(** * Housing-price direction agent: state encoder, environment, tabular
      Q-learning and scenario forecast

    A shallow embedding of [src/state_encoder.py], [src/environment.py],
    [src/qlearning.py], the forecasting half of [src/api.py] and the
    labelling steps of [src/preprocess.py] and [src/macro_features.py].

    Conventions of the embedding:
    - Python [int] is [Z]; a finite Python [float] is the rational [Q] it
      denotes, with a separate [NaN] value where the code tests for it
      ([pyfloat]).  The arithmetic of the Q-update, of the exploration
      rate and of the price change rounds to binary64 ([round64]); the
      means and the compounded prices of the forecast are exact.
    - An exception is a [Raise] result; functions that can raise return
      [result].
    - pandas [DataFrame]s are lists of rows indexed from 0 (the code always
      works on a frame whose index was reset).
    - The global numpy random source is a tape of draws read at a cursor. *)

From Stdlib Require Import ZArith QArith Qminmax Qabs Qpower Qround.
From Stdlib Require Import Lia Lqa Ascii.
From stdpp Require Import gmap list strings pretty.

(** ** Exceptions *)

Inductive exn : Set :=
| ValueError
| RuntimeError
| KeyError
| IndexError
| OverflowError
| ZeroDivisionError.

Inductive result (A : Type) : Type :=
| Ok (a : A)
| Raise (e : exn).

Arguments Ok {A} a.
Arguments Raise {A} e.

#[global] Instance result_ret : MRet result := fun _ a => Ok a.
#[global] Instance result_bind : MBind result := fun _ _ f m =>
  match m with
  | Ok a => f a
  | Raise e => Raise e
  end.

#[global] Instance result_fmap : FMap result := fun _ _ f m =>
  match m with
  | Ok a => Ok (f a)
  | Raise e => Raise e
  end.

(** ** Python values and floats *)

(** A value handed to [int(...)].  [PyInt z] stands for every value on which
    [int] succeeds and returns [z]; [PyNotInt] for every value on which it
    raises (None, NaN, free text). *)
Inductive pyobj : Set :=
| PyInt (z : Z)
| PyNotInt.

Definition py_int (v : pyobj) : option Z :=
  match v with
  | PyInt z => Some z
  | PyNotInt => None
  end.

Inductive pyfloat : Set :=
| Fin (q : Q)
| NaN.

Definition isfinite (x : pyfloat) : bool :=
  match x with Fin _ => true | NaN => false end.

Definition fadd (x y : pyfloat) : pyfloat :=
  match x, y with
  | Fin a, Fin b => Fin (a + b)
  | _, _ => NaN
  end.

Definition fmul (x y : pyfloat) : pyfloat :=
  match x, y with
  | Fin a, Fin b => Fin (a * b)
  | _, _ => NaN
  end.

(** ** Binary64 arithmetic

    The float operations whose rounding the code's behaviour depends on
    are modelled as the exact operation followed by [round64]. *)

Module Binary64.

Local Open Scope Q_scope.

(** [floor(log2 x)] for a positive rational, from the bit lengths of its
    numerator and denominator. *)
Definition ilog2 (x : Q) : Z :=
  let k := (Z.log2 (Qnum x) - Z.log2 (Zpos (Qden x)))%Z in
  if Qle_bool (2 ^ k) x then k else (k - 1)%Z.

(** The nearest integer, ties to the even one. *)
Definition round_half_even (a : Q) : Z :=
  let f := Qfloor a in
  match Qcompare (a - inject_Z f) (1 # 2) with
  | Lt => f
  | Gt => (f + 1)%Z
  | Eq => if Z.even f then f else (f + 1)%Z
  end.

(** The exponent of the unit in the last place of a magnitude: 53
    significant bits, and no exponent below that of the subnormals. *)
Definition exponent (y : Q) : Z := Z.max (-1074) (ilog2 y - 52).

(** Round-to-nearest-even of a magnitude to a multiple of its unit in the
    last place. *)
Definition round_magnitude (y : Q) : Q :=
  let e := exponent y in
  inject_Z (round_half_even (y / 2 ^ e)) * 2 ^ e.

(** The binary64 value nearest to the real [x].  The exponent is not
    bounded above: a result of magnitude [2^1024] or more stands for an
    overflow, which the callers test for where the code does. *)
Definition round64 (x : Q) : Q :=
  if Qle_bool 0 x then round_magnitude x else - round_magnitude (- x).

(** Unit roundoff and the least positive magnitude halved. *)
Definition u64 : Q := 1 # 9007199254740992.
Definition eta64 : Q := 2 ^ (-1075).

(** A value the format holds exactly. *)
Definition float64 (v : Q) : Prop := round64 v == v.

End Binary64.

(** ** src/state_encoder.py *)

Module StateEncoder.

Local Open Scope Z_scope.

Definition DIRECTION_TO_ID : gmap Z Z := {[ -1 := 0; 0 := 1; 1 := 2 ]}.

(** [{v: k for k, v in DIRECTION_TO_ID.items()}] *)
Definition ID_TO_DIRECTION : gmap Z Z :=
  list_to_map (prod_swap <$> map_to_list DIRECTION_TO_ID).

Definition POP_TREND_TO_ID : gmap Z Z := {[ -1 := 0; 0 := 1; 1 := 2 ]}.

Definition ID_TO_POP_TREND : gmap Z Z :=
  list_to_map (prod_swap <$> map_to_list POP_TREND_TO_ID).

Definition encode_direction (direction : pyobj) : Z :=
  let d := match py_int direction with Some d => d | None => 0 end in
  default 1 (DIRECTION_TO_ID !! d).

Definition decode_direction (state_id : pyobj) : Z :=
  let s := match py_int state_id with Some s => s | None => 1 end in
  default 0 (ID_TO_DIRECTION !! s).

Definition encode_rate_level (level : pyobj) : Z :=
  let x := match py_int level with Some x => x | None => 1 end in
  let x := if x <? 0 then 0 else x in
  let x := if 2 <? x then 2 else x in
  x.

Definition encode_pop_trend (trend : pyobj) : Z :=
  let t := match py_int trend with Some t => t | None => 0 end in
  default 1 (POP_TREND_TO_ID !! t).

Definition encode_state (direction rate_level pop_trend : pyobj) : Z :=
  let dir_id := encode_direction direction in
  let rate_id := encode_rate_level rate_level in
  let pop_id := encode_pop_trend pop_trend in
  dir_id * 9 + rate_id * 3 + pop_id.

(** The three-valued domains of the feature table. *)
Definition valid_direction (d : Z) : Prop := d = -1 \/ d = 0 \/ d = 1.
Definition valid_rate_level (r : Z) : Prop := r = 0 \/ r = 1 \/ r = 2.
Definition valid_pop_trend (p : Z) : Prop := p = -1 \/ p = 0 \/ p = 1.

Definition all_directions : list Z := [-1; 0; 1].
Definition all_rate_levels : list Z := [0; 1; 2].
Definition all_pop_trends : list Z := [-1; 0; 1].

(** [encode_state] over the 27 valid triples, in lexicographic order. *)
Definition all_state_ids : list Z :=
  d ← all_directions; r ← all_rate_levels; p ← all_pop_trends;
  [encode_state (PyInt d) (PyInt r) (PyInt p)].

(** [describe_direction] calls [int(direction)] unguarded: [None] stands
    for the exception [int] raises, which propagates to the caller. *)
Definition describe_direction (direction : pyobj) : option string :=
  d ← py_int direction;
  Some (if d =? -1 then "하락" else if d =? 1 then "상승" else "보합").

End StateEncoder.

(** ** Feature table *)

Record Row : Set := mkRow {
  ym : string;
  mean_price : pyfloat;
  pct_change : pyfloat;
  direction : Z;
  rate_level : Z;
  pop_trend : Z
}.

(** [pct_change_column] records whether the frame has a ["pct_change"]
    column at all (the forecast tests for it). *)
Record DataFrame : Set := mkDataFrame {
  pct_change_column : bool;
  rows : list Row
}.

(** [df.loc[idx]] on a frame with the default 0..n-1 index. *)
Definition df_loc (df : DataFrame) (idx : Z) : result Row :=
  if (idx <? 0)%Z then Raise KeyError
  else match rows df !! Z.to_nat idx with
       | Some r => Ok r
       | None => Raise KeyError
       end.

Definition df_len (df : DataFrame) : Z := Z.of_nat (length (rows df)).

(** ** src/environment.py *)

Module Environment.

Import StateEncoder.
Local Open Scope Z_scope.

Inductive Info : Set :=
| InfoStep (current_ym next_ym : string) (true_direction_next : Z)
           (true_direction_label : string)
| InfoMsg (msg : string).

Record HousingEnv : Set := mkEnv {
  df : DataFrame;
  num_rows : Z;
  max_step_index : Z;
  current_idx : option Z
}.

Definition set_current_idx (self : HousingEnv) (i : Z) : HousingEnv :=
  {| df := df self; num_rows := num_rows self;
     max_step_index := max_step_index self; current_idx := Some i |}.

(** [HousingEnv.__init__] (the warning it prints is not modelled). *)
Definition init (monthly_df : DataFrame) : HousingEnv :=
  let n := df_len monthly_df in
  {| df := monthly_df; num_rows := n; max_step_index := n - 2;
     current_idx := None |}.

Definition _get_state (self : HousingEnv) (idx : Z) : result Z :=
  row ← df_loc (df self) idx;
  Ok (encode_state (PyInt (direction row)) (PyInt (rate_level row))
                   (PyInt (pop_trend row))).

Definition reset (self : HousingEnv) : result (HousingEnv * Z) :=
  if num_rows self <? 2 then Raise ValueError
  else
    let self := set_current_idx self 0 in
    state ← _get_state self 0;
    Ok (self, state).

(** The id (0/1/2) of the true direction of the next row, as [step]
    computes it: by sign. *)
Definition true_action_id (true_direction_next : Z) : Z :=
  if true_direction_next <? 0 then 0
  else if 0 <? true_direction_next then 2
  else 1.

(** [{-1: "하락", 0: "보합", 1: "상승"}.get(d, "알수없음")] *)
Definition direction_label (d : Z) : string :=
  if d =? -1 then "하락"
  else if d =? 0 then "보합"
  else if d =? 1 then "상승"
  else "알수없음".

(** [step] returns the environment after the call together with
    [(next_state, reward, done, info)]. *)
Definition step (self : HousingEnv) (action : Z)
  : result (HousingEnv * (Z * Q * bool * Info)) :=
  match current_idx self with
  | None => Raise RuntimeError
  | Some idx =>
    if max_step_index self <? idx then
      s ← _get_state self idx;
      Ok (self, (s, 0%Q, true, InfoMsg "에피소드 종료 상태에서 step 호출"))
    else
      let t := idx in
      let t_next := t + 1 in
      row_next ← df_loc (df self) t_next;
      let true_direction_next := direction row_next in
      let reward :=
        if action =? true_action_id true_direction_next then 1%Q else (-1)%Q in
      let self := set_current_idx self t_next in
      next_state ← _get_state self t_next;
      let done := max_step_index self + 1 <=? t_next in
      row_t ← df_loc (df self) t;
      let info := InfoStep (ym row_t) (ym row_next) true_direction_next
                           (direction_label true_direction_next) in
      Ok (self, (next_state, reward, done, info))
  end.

> Work request: Everything above from the line containing "(** [describe_direction] calls" down to the line containing "d ← py_int direction;" is to be transcribed exactly, with both of those lines included and nothing else added.

> Solution for this problem:
(** [describe_direction] calls [int(direction)] unguarded: [None] stands
    for the exception [int] raises, which propagates to the caller. *)
Definition describe_direction (direction : pyobj) : option string :=
  d ← py_int direction;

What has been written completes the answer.